Al rato apareció en el escenario la banda hispano argentina “Caravana”. Su presentación fue breve y sirvió de preámbulo para lo que todos, ansiosos, aguardábamos. Al terminar, las personas se congregaron más cerca de la tarima y una pausa con sabor a salsa se interpuso: “Se ponen bravo mi amigo, ninguno quiere salir”. Celia Cruz y Willie Colón interpretando Dos Jueyes en los altavoces liberaron la furia en quienes enseguida se pusieron a bailar. Cualquier rincón era bueno.
Embriaguez de “Agua Ardiente”
Ahora sí, todo preparado. Cada instrumento en su sitio, esperando las manos de Maxi Prietto, Santiago Moraes, Miguel Mactas, Martín Fernández Batmalle, Fer Barreyro y Pipe Correa.
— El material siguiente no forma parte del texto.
(* ===== verification/TeamContracts.v ===== *)
(** * Team records, src/eco_teams/contracts.py and its schemas

    Four kinds of record describe a bounded team of agents: the manifest with its
    roles, a task, a handoff between tasks, and the result of a run.  A record is
    validated by its JSON Schema, by the digest it carries, and by the semantic
    checks of its kind.  As with the routing records each kind has a schema, a Rocq
    record of the fields the code reads and a reader; only whether the list of
    errors is empty is modelled. *)

From S2P Require Import Prelude Json Digest PyTime PyClock Schema RouteRecords.
From Stdlib Require Import Ascii.

Definition API_VERSION := "teams.ai.ecosystem/v1alpha1".
Definition PROFILE := "bounded-agent-team-v1".

(** [ACTION_PROFILE] of src/eco_runtime/team_access.py: the action class and the
    kind of the resource. *)
Definition ACTION_PROFILE : list (string * (string * string)) :=
  [("identity.inspect", ("A0", "identity-record")); ("policy.inspect", ("A0", "policy-record"));
   ("model.invoke", ("A0", "deployment")); ("run.plan", ("A0", "workflow"));
   ("repository.read", ("A1", "repository-entry")); ("run.activate", ("A1", "workflow"));
   ("evaluation.run", ("A1", "workflow")); ("repository.write", ("A2", "repository-entry"));
   ("code.execute", ("A2", "project")); ("external.write", ("A3", "external-service"));
   ("production.change", ("A4", "production-target"))].
Definition action_profile (action : string) : option (string * string) :=
  snd <$> List.find (fun x => x.1 == action) ACTION_PROFILE.

(** The format "date-time" of [FormatChecker()]: the check of an optional package
    that reads RFC 3339, or no check at all. *)
Class DateTimeFormat : Type := {
  date_time_format : string → bool;
  date_time_format_timestamp : ∀ t, in_range t = true → date_time_format (timestamp t) = true;
}.

(** ** schemas/common.schema.json *)

Section Schemas.
Context `{DateTimeFormat}.

(** [^[A-Za-z0-9][A-Za-z0-9._:@/-]{0,127}$] *)
Definition is_team_id (s : string) : bool :=
  re_ident is_alnum (fun c => is_ident_char c || (c == "@"%char) || (c == "/"%char)) 127 s.
Definition team_id : schema := SStr (search_pattern is_team_id).
Definition team_digest : schema := SStr (search_pattern is_digest).
Definition team_timestamp : schema := SStr date_time_format.
(** A string with [minLength: 1] and [maxLength: n]. *)
Definition short_string (n : nat) : schema :=
  SStr (fun s => (1 <=? py_len s)%nat && (py_len s <=? n)%nat).
Definition short_strings (lo n : nat) : schema :=
  SStrs lo (fun s => (1 <=? py_len s)%nat && (py_len s <=? n)%nat).
Definition binding_schema : schema :=
  SObj ["kind"; "id"; "digest"]
       [("kind", short_string 64); ("id", team_id); ("digest", team_digest)].
Definition budget_schema : schema :=
  SObj ["maxTokens"; "maxCostMicrousd"; "maxDurationSeconds"]
       [("maxTokens", SRange 0 1000000000); ("maxCostMicrousd", SRange 0 1000000000000);
        ("maxDurationSeconds", SRange 1 86400)].
Definition data_class_names : list string := ["D0"; "D1"; "D2"; "D3"].
Definition team_record_schema (kind : string) (metadata spec : schema) : schema :=
  SObj ["apiVersion"; "kind"; "metadata"; "spec"]
       [("apiVersion", SEnum [API_VERSION]); ("kind", SEnum [kind]);
        ("metadata", metadata); ("spec", spec)].
Definition run_metadata_schema : schema :=
  SObj ["id"; "teamId"; "projectId"; "runId"; "createdAt"; "recordDigest"]
       [("id", team_id); ("teamId", team_id); ("projectId", team_id); ("runId", team_id);
        ("createdAt", team_timestamp); ("recordDigest", team_digest)].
Micrófonos, guitarras, bajo, percusión y batería, conjugados en un viaje místico que mezcla el blues, el grooves y la psicodelia. El público, listo para beber del dulce jugo que “Los Espíritus” brindaron esa noche.
La mirada, Perdida en el fuego y Jugo, todas piezas de Agua Ardiente, tercer disco de la agrupación, fueron las primeras en sonar y soltaron entre todos las ganas de cantar. El escenario, a veces verde, a veces azul, a veces rojo, contrastaba con las bolas tornasol que colgaban del techo. Continuaron con Mares, Pelea Callejera, La crecida y Perro viejo, pertenecientes a su segunda producción: Gratitud, y los cuerpos se menearon de un lado a otro. “Hay olor a humo, hay olor a tren, hay olor a lluvia, y a pobre también”, cantaron con fuerza Maxi y Santiago, mientras que el público seguía mostrando los mejores pasos rocanroleros de su repertorio.
Más tarde, la atención de los presentes se intensificó cuando llegó el turno de interpretar unas de las canciones más crudas, más reales de “Los Espíritus”: Negro Chico, que relata la historia de un niño hambriento al que su madre mandó a pedir en las calles. “Juntando las monedas, Negro Chico así aprendió a contar”. Un verso que se repite nuevamente y culmina sin remilgos: “Se traga el llanto Negro Chico porque es de putos ponerse a llorar”.
Las últimas, las del estribo
La noche continuó con el calor apoderado de nuestras sombras desatadas, perdidas en el fuego embriagador y sin ningún avisto de retorno. Cantos, bailes, risas, y hasta la mordida de Maxi, el líder del grupo, a una jugosa fruta que no alcancé a divisar, fueron parte del viaje que nos subió un rato a La rueda que mueve al mundo, esa que no para de girar y girar.
Un tanto atolondrada, cerré los ojos; moví mis manos y caderas, obedeciendo con empeño un mandato que resonó. “Remen ya, vamos a la luna”, invitación que no cesaba. “¿Cuándo?”, pensaba en medio del éxtasis. Un sacudón de timbales lo dejó claro: “El día de hoy, en este instante la luna llena es un buen momento”. Y sí que fue un gran momento, la luna como testigo silente de un concierto que no dejó a nadie indiferente, tanto que unos pidieron más. Llegada la hora de partir, en la calle apenas percibí el frío de la medianoche, el cuerpo todavía arde. Espero, mañana, pronto, volverlos a ver.
María Laura Padrón (Puerto Cabello, 1992). Transeúnte y periodista. Vive en la búsqueda permanente de las historias detrás de los rostros, gestos, pisadas. Haciendo malabares en este mundo circense, en el que aspira jamás perder la capacidad de asombro ante lo que, en apariencia, resulta nimio. Su trabajo periodístico ha sido publicado en los diarios venezolanos El Nacional y Notitarde y en la revista digital Clímax.
Las fotos del concierto son obra de Delukas Kraus.